Last updated: February 25, 2026
What is the Drug Associated with NDC 71288-0723?
NDC 71288-0723 corresponds to Efgartigimod alfa-fcz, a monoclonal antibody developed by args for the treatment of adult patients with generalized myasthenia gravis (gMG) with positive anti-acetylcholine receptor (AChR) antibodies.
Market Size and Key Drivers
Target Patient Population
- Prevalence: Approx. 50,000 to 75,000 patients in the U.S. with general myasthenia gravis.
- AChR-positive subset: Around 80% of all myasthenia gravis cases.
- Treatment-eligible population: Estimated 40,000 to 60,000 U.S. patients.
Competitor Landscape
- Existing treatments: Pyridostigmine, corticosteroids, immunosuppressants.
- Emerging treatments: Efgartigimod faces competition from therapies like Ravulizumab and complement inhibitors.
- Market entry impact: Efgartigimod’s approval expands options, potentially capturing 20-40% of therapy-naïve and relapsed patient segments within 3-5 years.
Sales Drivers
- Efficacy: Demonstrates significant improvement in QMG scores.
- Safety profile: Favorable, with fewer immunosuppressive side effects.
- Regulatory approvals: Rapid approvals in key markets boost access and sales.
Pricing Analysis
Current Pricing Trends
- Price per dose: Efgartigimod is administered as an intravenous infusion; estimated at approximately $2,500 to $5,000 per dose, based on comparable monoclonal antibodies.
- Dosing schedule: Weekly doses initially, then biweekly, generally 8-10 doses per treatment cycle.
- Average annual treatment cost: Estimated between $60,000 and $100,000 per patient, depending on dosing and treatment duration.
Market Comparables
| Drug |
Indication |
Approximate Annual Cost |
Key Features |
| Rituximab |
Various autoimmune diseases |
$20,000 – $25,000 |
Off-label use in MG; infusion-based costs |
| Eculizumab |
Generalized MG (complement inhibitor) |
$500,000+ |
High cost, complement pathway targeting |
| Corticosteroids |
MG symptom management |
<$1,000 per year |
Low-cost but with long-term side effects |
Efgartigimod's pricing aims to be competitive compared to high-cost biologics like eculizumab, while offering improved safety and efficacy.
Revenue Projections
Short-term (Year 1-2)
- Sales heavily dependent on initial uptake; rapid approval in the U.S. predicts revenue of approximately $50-100 million.

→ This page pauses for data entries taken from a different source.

(* ===== verification/Syscall.v ===== *)
(** * System calls

    Models [kernel/syscall/syscall.c] and [kernel/syscall/syscall_funcs.c]: the
    dispatch through [sys_table], the checks of [sys_kprint] over the log of
    [Serial], and the user heap of [sys_malloc] and [sys_free] over the memory
    areas of [Vma].

    - [uheap] holds the fields [heap_start], [heap_curr] and [heap_end] of the
      running task.
    - The handlers that only call one routine of another component (exit,
      yield, sleep, the keyboard, the uptime, the ids) enter the dispatch as
      entries of the table; they are in [Handlers]. *)

From S2P Require Import Prelude Lock Strings Printf Ring Serial Vma.

(** ** Data *)

Definition KERNEL_SPACE_START : Z := 0xFFFF800000000000.
Definition USER_SPACE_END : Z := 0x00007FFFFFFFFFFF.

Definition SYS_EXIT : Z := 2.
Definition SYS_SLEEP : Z := 4.

(** The registers of the interrupted task a system call uses. *)
Record iframe := mkFrame { rax : Z; rdi : Z; rsi : Z }.

Record uheap := mkHeap { heap_start : Z; heap_curr : Z; heap_end : Z }.

(** ** Dispatch *)

Section dispatch.
Context {S : Type} (frame : lens S iframe).

Definition handler : Type := M S Z.

(** The twelve handlers, in the order of their numbers. *)
Record handlers := {
  h_kprint : handler; h_exit : handler; h_get_uptime : handler; h_sleep : handler;
  h_yield : handler; h_kbd : handler; h_kprint_hex : handler; h_cpu_id : handler;
  h_malloc : handler; h_free : handler; h_get_tid : handler; h_cpu_count : handler;
}.

(** [sys_table[20]], with null entries where nothing is registered *)
Definition init_sys_table (h : handlers) : list (option handler) :=
  [None; Some (h_kprint h); Some (h_exit h); Some (h_get_uptime h); Some (h_sleep h); Some (h_yield h);
   Some (h_kbd h); Some (h_kprint_hex h); Some (h_cpu_id h); Some (h_malloc h); Some (h_free h);
   Some (h_get_tid h); Some (h_cpu_count h); None; None; None; None; None; None; None].

(** [frame_addr] is the address of the frame, [report] the [kprintf] of an
    unknown number. *)
Definition syscall_handler (sys_table : list (option handler)) (report : Z -> M S unit) (frame_addr : Z) : M S Z :=
  f <- gets (lget frame) ;;
  let sys_num := rax f in
  entry <- deref (sys_table !! Z.to_nat sys_num) ;;
  match entry with
  | None =>
      report sys_num ;;;
      f <- gets (lget frame) ;;
      modify (lset frame (mkFrame (w64 (-1)) (rdi f) (rsi f))) ;;;
      ret frame_addr
  | Some h =>
      res <- h ;;
      if (sys_num =? SYS_SLEEP) || (sys_num =? SYS_EXIT) then ret res else
      f <- gets (lget frame) ;;
      modify (lset frame (mkFrame res (rdi f) (rsi f))) ;;;
      ret frame_addr
  end.
End dispatch.

(** ** Printing for user tasks *)

Definition is_user_range (addr size : Z) : bool :=
  let start := addr in
  let end_ := w64 (start + size) in
  negb ((USER_SPACE_END <? start) || (USER_SPACE_END <? end_) || (end_ <? start)).
(* ===== verification/Reaper.v ===== *)
(** * The reaper: correctness

    [sched_reap] of [Task]: which tasks it takes out of the lists, what it
    gives back to the heap and in which order; and what happens when the task
    it removes is still running on another CPU. *)

From S2P Require Import Prelude Lock Chain Sched Runqueue Balance Schedule Wakeup Strings Acpi Vma Syscall Elf Dll Task TaskRing TaskSpec.

(** ** Services that return *)

(** The services the reaper uses, as functions on their state: each call
    returns. *)
Class EnvReturns (E : Type) `{VmaEnv E} := {
  locked : E -> E;
  unlocked : E -> E;
  freed : Z -> E -> E;
  destroyed : Z -> bool -> E -> E;
  env_lock_eq : forall e, env_lock e = Ok (tt, locked e);
  env_unlock_eq : forall e, env_unlock e = Ok (tt, unlocked e);
  env_kfree_eq : forall p e, env_kfree p e = Ok (tt, freed p e);
  env_destroy_eq : forall c b e, env_destroy c b e = Ok (tt, destroyed c b e);
}.

Class PrintReturns (E : Type) `{TaskEnv E} := {
  printed : string -> Z -> E -> E;
  env_kprintf_eq : forall f n e, env_kprintf f n e = Ok (tt, printed f n e);
}.

Definition anx (ar : gmap Z vma_area) : Z -> option Z := fun a => a_next <$> ar !! a.

(** [ar] without the descriptors [al]. *)
Definition without (al : list Z) (ar : gmap Z vma_area) : gmap Z vma_area := foldl (fun m a => delete a m) ar al.

Lemma without_lookup al ar a : without al ar !! a = if decide (a ∈ al) then None else ar !! a.
Proof.
  unfold without. revert ar. induction al as [|b al IH]; intros ar; cbn [foldl]; [by destruct (decide (a ∈ [])) as [?%not_elem_of_nil|]|].
  rewrite IH. destruct (decide (a ∈ al)) as [Ha|Ha]; [by rewrite decide_True by (by right)|].
  destruct (decide (a = b)) as [->|Hab]; [by rewrite decide_True, lookup_delete_eq by (by left)|].
  rewrite decide_False by (by intros [?|?]%elem_of_cons). by rewrite lookup_delete_ne.
Qed.

Lemma filter_ext_elem (P Q : Z -> Prop) `{forall x, Decision (P x), forall x, Decision (Q x)} (l : list Z) :
  (forall u, u ∈ l -> P u <-> Q u) -> filter P l = filter Q l.
Proof.
  induction l as [|u l IH]; intros HPQ; [done|]. rewrite !filter_cons. pose proof (HPQ u ltac:(by left)) as Hu.
  rewrite IH by (intros w Hw; apply HPQ; by right). destruct (decide (P u)), (decide (Q u)); tauto.
Qed.

Lemma filter_true (P : Z -> Prop) `{forall x, Decision (P x)} (l : list Z) : (forall u, P u) -> filter P l = l.
Proof. intros HP. induction l as [|u l IH]; [done|]. by rewrite filter_cons, decide_True, IH. Qed.

Section destroy.
Context {E : Type} `{EnvReturns E}.

(** The state of the services after the address space [cr3] with the
    descriptors [al] is gone. *)
Definition destroy_env (c3 : Z) (al : list Z) (e : E) : E :=
  let e := foldl (fun e a => freed a e) (locked e) al in
  unlocked (if negb (c3 =? 0) then destroyed c3 true e else e).

Lemma free_areas_spec fuel al e x h : chain (anx (areas x)) h al NULL -> (length al < fuel)%nat ->
  free_areas fuel h (e, x) = Ok (tt, (foldl (fun e a => freed a e) e al, set_areas (without al (areas x)) x)).
Proof.
  revert fuel e x h. induction al as [|a al IH]; intros fuel e x h Hc Hf; (destruct fuel as [|fuel]; [simpl in Hf; lia|]); cbn [free_areas].
  - simpl in Hc. subst h. rewrite Z.eqb_refl. unfold ret. by destruct x.
  - pose proof (chain_NoDup _ _ _ Hc) as [Hna _]%NoDup_cons. destruct Hc as (-> & Ha & n & Hn & Hc). rewrite (proj2 (Z.eqb_neq _ _)) by done.
    unfold anx in Hn. destruct (areas x !! a) as [y|] eqn:Ey; [|done]. injection Hn as Hn.
    rewrite (bind_ok _ _ _ y (e, x)) by (unfold on_mm, get_area, bind, gets, deref; simpl; by rewrite Ey).
    rewrite (bind_ok _ _ _ tt (freed a e, set_areas (delete a (areas x)) x)).
    2:{ unfold free_area, bind, on_env, on_mm, modify. simpl. by rewrite env_kfree_eq. }
    rewrite Hn, IH; [by destruct x| |simpl in Hf; lia]. eapply chain_frame; [|exact Hc]. intros u Hu. unfold anx. simpl.
    rewrite lookup_delete_ne; [done|]. by intros ->.
Qed.
(* ===== verification/TaskDemo.v ===== *)
(** * A concrete kernel with tasks

    Two CPUs, the main task and a user task in the list of all tasks, a heap
    that hands out consecutive addresses, and a log of what it gets back and of
    the numbers that are printed: the
    states the theorems of [TaskSpec] and [Reaper] are instantiated at. *)

From S2P Require Import Prelude Lock Chain Sched Runqueue Balance Schedule SchedDemo Wakeup Strings Acpi Vma Syscall Elf Dll Task TaskRing TaskSpec Reaper.

(** The next address of the heap, and what was given back, the last first. *)
Definition log_env : Type := Z * list Z.

#[local] Instance log_vma : VmaEnv log_env := {|
  env_lock := ret tt; env_unlock := ret tt;
  env_kmalloc := fun n e => Ok (e.1, (e.1 + n, e.2)); env_kfree := fun p e => Ok (tt, (e.1, p :: e.2));
  env_alloc_frames := fun _ => ret 0x200000; env_free_frame := fun _ => ret tt;
  env_zero := fun _ _ => ret tt; env_get_table := fun cr3 => ret (phys_to_virt cr3);
  env_map_range := fun _ _ _ _ _ => ret tt; env_translate := fun _ v => ret (0x200000 + v mod PAGE_SIZE);
  env_unmap := fun _ _ => ret tt; env_sync_tlb := ret tt; env_destroy := fun c _ e => Ok (tt, (e.1, c :: e.2)) |}.
#[local] Instance log_task : TaskEnv log_env := {|
  env_create_user_pml4 := ret 0x7000; env_kprintf := fun _ n e => Ok (tt, (e.1, n :: e.2)) |}.
#[local] Instance log_returns : EnvReturns log_env := {|
  locked := fun e => e; unlocked := fun e => e; freed := fun p e => (e.1, p :: e.2); destroyed := fun c _ e => (e.1, c :: e.2);
  env_lock_eq := fun e => eq_refl; env_unlock_eq := fun e => eq_refl; env_kfree_eq := fun p e => eq_refl;
  env_destroy_eq := fun c b e => eq_refl |}.
#[local] Instance log_prints : PrintReturns log_env := {|
  printed := fun _ n e => (e.1, n :: e.2); env_kprintf_eq := fun f n e => eq_refl |}.

Definition MAIN : Z := 0x3000.
Definition USER : Z := 0x3200.

Definition listed (n p : Z) (t : task) : task := set_next n (set_prev p t).

Definition task_sched : sched := mkSched
  (mkHart 0x202 (Some 1) true)
  (list_to_map [(MAIN, listed USER USER (demo_task 0 PRIO_NORMAL TASK_RUNNING));
    (USER, listed MAIN MAIN (demo_task 10 PRIO_NORMAL TASK_RUNNING))])
  (list_to_map [(CPU0, demo_cpu 0 MAIN IDLE0); (CPU1, demo_cpu 1 USER IDLE1)])
  (list_to_map [(0, CPU0); (1, CPU1)]) CPU1 42 0x1000 NULL NULL spinlock_init spinlock_init.

Definition STACK_AT : Z := 0x5000 + 448.
Definition task_kernel : kernel (E := log_env) :=
  mkKernel task_sched (0x5000, []) ∅ (upd ∅ STACK_AT (replicate (Z.to_nat STACK) 0)) MAIN 11 spinlock_init.

Lemma circle_two (lk : Z -> option (Z * Z)) a b : a <> NULL -> b <> NULL -> a <> b -> lk a = Some (b, b) -> lk b = Some (a, a) -> circle lk a [a; b].
Proof.
  intros Ha Hb Hab La Lb. split_and!; [done| |].
  - simpl. split_and!; [done|done|]. exists b. split; [done|]. split_and!; [done|done|]. by exists a.
  - constructor; [by rewrite list_elem_of_singleton|apply NoDup_singleton].
Qed.

Lemma task_kernel_ok : kernel_ok task_kernel (fun _ => []) [MAIN; USER].
Proof.
  split; [apply sched_ok_empty; [split_and!; by_decide|by_decide..]| |done].
  apply circle_two; try done; by vm_compute.
Qed.

Lemma arch_task_create_correct_witness :
  exists k' tk, arch_task_create 0x8000 task_kernel = Ok (0x5000, k') /\
    kernel_ok k' (vset (Rq CPU1 PRIO_HIGH) [0x5000] (fun _ => [])) [MAIN; USER; 0x5000] /\
    tasks (k_sched k') !! 0x5000 = Some tk /\ tid tk = 11.
Proof.
  destruct (arch_task_create_correct task_kernel (fun _ => []) [MAIN; USER] (demo_cpu 1 USER IDLE1) 0x8000 0x5000 STACK_AT
    (STACK_AT, []) (STACK_AT + STACK, []) task_kernel_ok ltac:(done) ltac:(by_decide) ltac:(done) ltac:(done) ltac:(by_decide)
    ltac:(done) ltac:(done) ltac:(done)) as (k' & tk & E1 & E2 & E3 & E4 & _).
  { rewrite <-(length_replicate (Z.to_nat STACK) 0). apply cells_owned, upd_cells. }
  exists k', tk. split_and!; [done|done|done|]. change (tid (unringed tk) = 11). by rewrite E4.
Defined.

(** The user task of CPU 1 exits, and CPU 0 reaps. *)
Definition exited_sched : sched := executing CPU0 (mkHart 0x202 (Some 0) true) (run exit_current task_sched).
Definition exited_kernel : kernel (E := log_env) := set_k_sched exited_sched task_kernel.

Lemma exited_kernel_ok : kernel_ok exited_kernel (vset Dead [USER] (fun _ => [])) [MAIN; USER].
Proof.
  destruct (exit_current_spec task_sched (fun _ => []) (demo_cpu 1 USER IDLE1) USER (listed MAIN MAIN (demo_task 10 PRIO_NORMAL TASK_RUNNING))
    (ko_sched _ _ _ task_kernel_ok) ltac:(by_decide) ltac:(done) ltac:(done) ltac:(by_decide) ltac:(intros a; apply not_elem_of_nil))
    as (s' & E & Hok & _).
  split; [|apply circle_two; try done; by vm_compute|done].
  apply sched_ok_executing; [by_decide|]. unfold run. rewrite E. exact Hok.
Qed.

Lemma exited_zombies :
  zombies exited_kernel (vset Dead [] (vset Dead [USER] (fun _ => []))) [MAIN; USER] (fun _ => task_at exited_sched USER) (fun _ => [])
    (vset Dead [USER] (fun _ => []) Dead).
Proof.
  rewrite vset_eq. split.
  - intros z ->%list_elem_of_singleton. by vm_compute.
  - intros z ->%list_elem_of_singleton. right. by left.
  - intros z ->%list_elem_of_singleton a. unfold vset. by repeat case_decide; try apply not_elem_of_nil.
  - intros z ->%list_elem_of_singleton _. by vm_compute.
  - by intros z z' a ->%list_elem_of_singleton ->%list_elem_of_singleton.
Qed.

Lemma sched_reap_correct_witness :
  exists k', sched_reap exited_kernel = Ok (tt, k') /\ kernel_ok k' (vset Dead [] (vset Dead [USER] (fun _ => []))) [MAIN] /\
    tasks (k_sched k') !! USER = None /\ k_env k' = (0x5000, [USER; 0x10000 + 10 * 0x4000; 0xA000; 10]).
Proof.
  destruct (sched_reap_correct exited_kernel (vset Dead [USER] (fun _ => [])) [MAIN; USER] (fun _ => task_at exited_sched USER) (fun _ => [])
    exited_kernel_ok exited_zombies) as (k' & E1 & E2 & E3 & _ & E5 & _).
  exists k'. split_and!; [done|exact E2|apply E3; rewrite vset_eq; by left|]. rewrite E5, vset_eq. by vm_compute.
Defined.

Lemma exit_reap_race_witness :
  exists k1 k2, on_sched exit_current task_kernel = Ok (tt, k1) /\
    sched_reap (set_k_sched (executing CPU0 (mkHart 0x202 (Some 0) true) (k_sched k1)) k1) = Ok (tt, k2) /\
    schedule 0x9000 (executing CPU1 (mkHart 0x202 (Some 1) true) (k_sched k2)) = Fault.
Proof.
  destruct (exit_reap_race task_kernel (fun _ => []) [MAIN; USER] CPU0 CPU1 (mkHart 0x202 (Some 0) true) (mkHart 0x202 (Some 1) true)
    (demo_cpu 1 USER IDLE1) (listed MAIN MAIN (demo_task 10 PRIO_NORMAL TASK_RUNNING)) [] 0x9000
    task_kernel_ok ltac:(done) ltac:(by_decide) ltac:(done) ltac:(by_decide) ltac:(intros a; apply not_elem_of_nil) ltac:(done)
    ltac:(right; by left) ltac:(by intros _) ltac:(by_decide) ltac:(by_decide)) as (k1 & k2 & E1 & E2 & _ & _ & E5).
  by exists k1, k2.
Defined.

(** CPU 0 before the scheduler starts: no task exists. *)
Definition boot_sched : sched := mkSched (mkHart 0x202 (Some 0) true) ∅
  (list_to_map [(CPU0, demo_cpu 0 NULL NULL)]) (list_to_map [(0, CPU0)]) CPU0 0 0x1000 NULL NULL spinlock_init spinlock_init.
Definition IDLE_STACK : Z := 0x5000 + 2 * 448.
Definition boot_kernel : kernel (E := log_env) :=
  mkKernel boot_sched (0x5000, []) ∅ (upd ∅ IDLE_STACK (replicate 4096 0)) NULL 10 spinlock_init.

Lemma sched_init_correct_witness :
  exists k', sched_init 0x8000 boot_kernel = Ok (tt, k') /\ kernel_ok k' (fun _ => []) [0x5000] /\
    cpus (k_sched k') !! CPU0 = Some (set_idle_task (0x5000 + 448) (set_current_task 0x5000 (demo_cpu 0 NULL NULL))).
Proof.
  destruct (sched_init_correct boot_kernel (fun _ => []) (demo_cpu 0 NULL NULL) 0x8000 0x5000 (0x5000 + 448) IDLE_STACK
    (0x5000 + 448, []) (IDLE_STACK, []) (IDLE_STACK + 4096, [])
    ltac:(apply sched_ok_empty; [split_and!; by_decide|by_decide..]) ltac:(done) ltac:(by_decide) ltac:(done) ltac:(done) ltac:(by_decide)
    ltac:(done) ltac:(done) ltac:(by_decide) ltac:(done) ltac:(done) ltac:(done) ltac:(done)) as (k' & E1 & E2 & E3 & _).
  { rewrite <-(length_replicate 4096 0). apply cells_owned, upd_cells. }
  exists k'. exact (conj E1 (conj E2 E3)).
Defined.
Lemma inv_mono (P Q : Z -> place -> Prop) s v : (forall c a, P c a -> Q c a) -> inv P s v -> inv Q s v.
Proof.
  intros HPQ [A B C D E F G H]. split; try done. intros c x Hx. destruct (F c x Hx) as [F1 [F2|(a & F2 & F3)]]; [by split; [|left]|].
  split; [done|]. right. exists a. auto.
Qed.

Lemma inv_executing P s v c h : hart_ok h -> inv P s v -> inv P (executing c h s) v.
Proof. intros Hh [A B C D E F G H]. split; try done. by apply sched_ok_executing. Qed.

(** A task that is running is in no list. *)
Lemma inv_running P s v u tk : inv P s v -> tasks s !! u = Some tk -> state tk = TASK_RUNNING -> idle_in v u.
Proof. intros Hi Ht Hs a Ha. apply (i_placed _ _ _ Hi) in Ha. rewrite Ht in Ha. simpl in Ha. destruct a; simpl in Ha; congruence. Qed.

(** The current and the idle task of every CPU are as before. *)
Definition same_cpus (s s' : sched) : Prop := forall c, ctx_core <$> cpus s' !! c = ctx_core <$> cpus s !! c.

Lemma same_cpu s s' c x' : same_cpus s s' -> cpus s' !! c = Some x' ->
  exists x, cpus s !! c = Some x /\ current_task x' = current_task x /\ idle_task x' = idle_task x.
Proof.
  intros Hs Hx'. specialize (Hs c). rewrite Hx' in Hs. destruct (cpus s !! c) as [x|]; [|done]. exists x. unfold ctx_core in Hs.
  simpl in Hs. split_and!; [done|congruence|congruence].
Qed.

Lemma same_cpus_sym s s' : same_cpus s s' -> same_cpus s' s.
Proof. intros H c. by rewrite H. Qed.

Lemma same_idle s s' u : same_cpus s s' -> is_idle s' u <-> is_idle s u.
Proof.
  intros Hs. split; intros (c & x & Hx & ->).
  - destruct (same_cpu _ _ _ _ Hs Hx) as (y & Hy & _ & ->). by exists c, y.
  - destruct (same_cpu _ _ _ _ (same_cpus_sym _ _ Hs) Hx) as (y & Hy & _ & ->). by exists c, y.
Qed.

Lemma kept_idle X s s' : priorities_kept X s s' -> (forall u, is_idle s' u <-> is_idle s u) ->
  (forall u, is_idle s u -> priority <$> tasks s' !! u = priority <$> tasks s !! u) -> idle_marked s -> idle_marked s'.
Proof.
  intros Hk Hi Hp Hs u tk Ht. specialize (Hk u). specialize (Hp u). rewrite Ht in Hk, Hp. destruct (tasks s !! u) as [tk0|] eqn:E; [|done].
  destruct (Hs u tk0 E) as [H1 H2]. destruct Hk as [Hb Hc]. rewrite Hi, Hb. split; [|done]. split.
  - intros Ep. destruct (decide (priority tk0 = PRIO_IDLE)) as [Ey|En]; [by apply H1|]. destruct Hc as [Hc|[_ Hc]]; [congruence|].
    destruct (H2 (fun J => En (proj2 H1 J))). congruence.
  - intros J. specialize (Hp J). injection Hp as ->. by apply H1.
Qed.

Lemma kept_dom X s s' u : priorities_kept X s s' -> is_Some (tasks s' !! u) <-> is_Some (tasks s !! u).
Proof. intros Hk. specialize (Hk u). unfold calm in Hk. destruct (tasks s !! u), (tasks s' !! u); done. Qed.

Lemma unlinked_priority (o o' : option task) : unlinked <$> o = unlinked <$> o' -> priority <$> o = priority <$> o'.
Proof. destruct o as [a|], o' as [b|]; simpl; intros [=]; [|done]. by destruct a, b; simplify_eq/=. Qed.

Lemma table_same s s' : same_cpus s s' -> cpu_table s' = cpu_table s -> table_ok s -> table_ok s'.
Proof.
  intros Hs Et Ht i. rewrite Et. intros Hi. apply Ht in Hi. rewrite <-(fmap_is_Some ctx_core) in Hi |- *. by rewrite Hs.
Qed.

(** ** Moving tasks between lists *)

(** The lists [v'] are [v] with the tasks [W] moved to lists of [A]: nothing
    else enters a list, and nothing leaves one for good. *)
Record moved (W : Z -> Prop) (A : place -> Prop) (v v' : place -> list Z) : Prop := {
  mv_from : forall b u, u ∈ v' b -> (u ∈ v b /\ ~ W u) \/ (W u /\ A b);
  mv_stay : forall b u, u ∈ v b -> ~ W u -> u ∈ v' b;
  mv_go : forall u, W u -> exists b, u ∈ v' b;
}.

Section moving.
Context (P Q : Z -> place -> Prop) (W : Z -> Prop) `{Wdec : forall u, Decision (W u)} (A : place -> Prop) (st : task_state).
Context (s s' : sched) (v v' : place -> list Z).
Context (Hi : inv P s v) (Hc : same_cpus s s') (Hk : priorities_kept (fun _ => True) s s') (Hm : moved W A v v').
Context (Hn : forall u, ~ W u -> unlinked <$> tasks s' !! u = unlinked <$> tasks s !! u).
(** A moved task was in a list, or is a current task that is not idle. *)
Context (Hfrom : forall u, W u -> (exists a, u ∈ v a) \/ exists c x, cpus s !! c = Some x /\ u = current_task x /\ current_task x <> idle_task x).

- Prescriptions may grow 25-50% annually with increased physician adoption.
Medium-term (Year 3-5)
- Market penetration might reach 25-35% of eligible patients.
- Global expansion into Europe and other markets will contribute additional revenues.
- Projected annual sales could reach $300-500 million in the U.S. alone.
Long-term (Year 5+)
- Price adjustments for market competition and inflation are expected.
- Possible expansion to pediatric indications or other autoimmune diseases could increase revenue streams.
Risks to Price and Revenue
- Competitive new entrants.
- Reimbursement challenges.
- Price sensitivity and payer negotiations.
Regulatory and Market Entry Considerations
- FDA Approval: Received in the U.S. in 2021 under accelerated approval, with full approval granted in 2022.
- European Union: Regulatory submission underway, expected approval within 1-2 years.
- Reimbursement Policy: Structured via value-based contracts with payers, emphasizing clinical benefit and safety profile.
Key Takeaways
- Efgartigimod targets a niche but growing market in autoimmune neuromuscular disorders.
- The drug's pricing aligns with current biologic standards, balancing affordability with revenue generation.
- Revenue projections suggest high potential in the first 3-5 years, with sustained growth possible through global expansion and indication evolution.
- Market growth hinges on physician adoption, competition, and payer reimbursement strategies.
FAQs
1. How does Efgartigimod compare price-wise to similar biologics?
It is priced lower than high-cost complement inhibitors like eculizumab but similar to other neuromuscular biologics, aiming for a median annual cost of $60,000-$100,000.
2. What factors influence market penetration?
Efficacy, safety, physician familiarity, insurance reimbursement policies, and the competitive landscape.
3. What are the main risks in price projection?
Entry of biosimilars, payer resistance, and reductions due to market competition.
4. How may international markets impact revenues?
European approval will expand the total addressable market, potentially doubling global sales within 5 years.
5. Which variables most affect future price adjustments?
Market competition, reimbursement negotiations, and evolving indications.
References
[1] FDA. (2022). Efgartigimod approval announcement.
[2] IQVIA. (2022). Biologic drug pricing report.
[3] MarketWatch. (2022). Autoimmune disease therapeutics analysis.
[4] European Medicines Agency. (2023). Efgartigimod submission updates.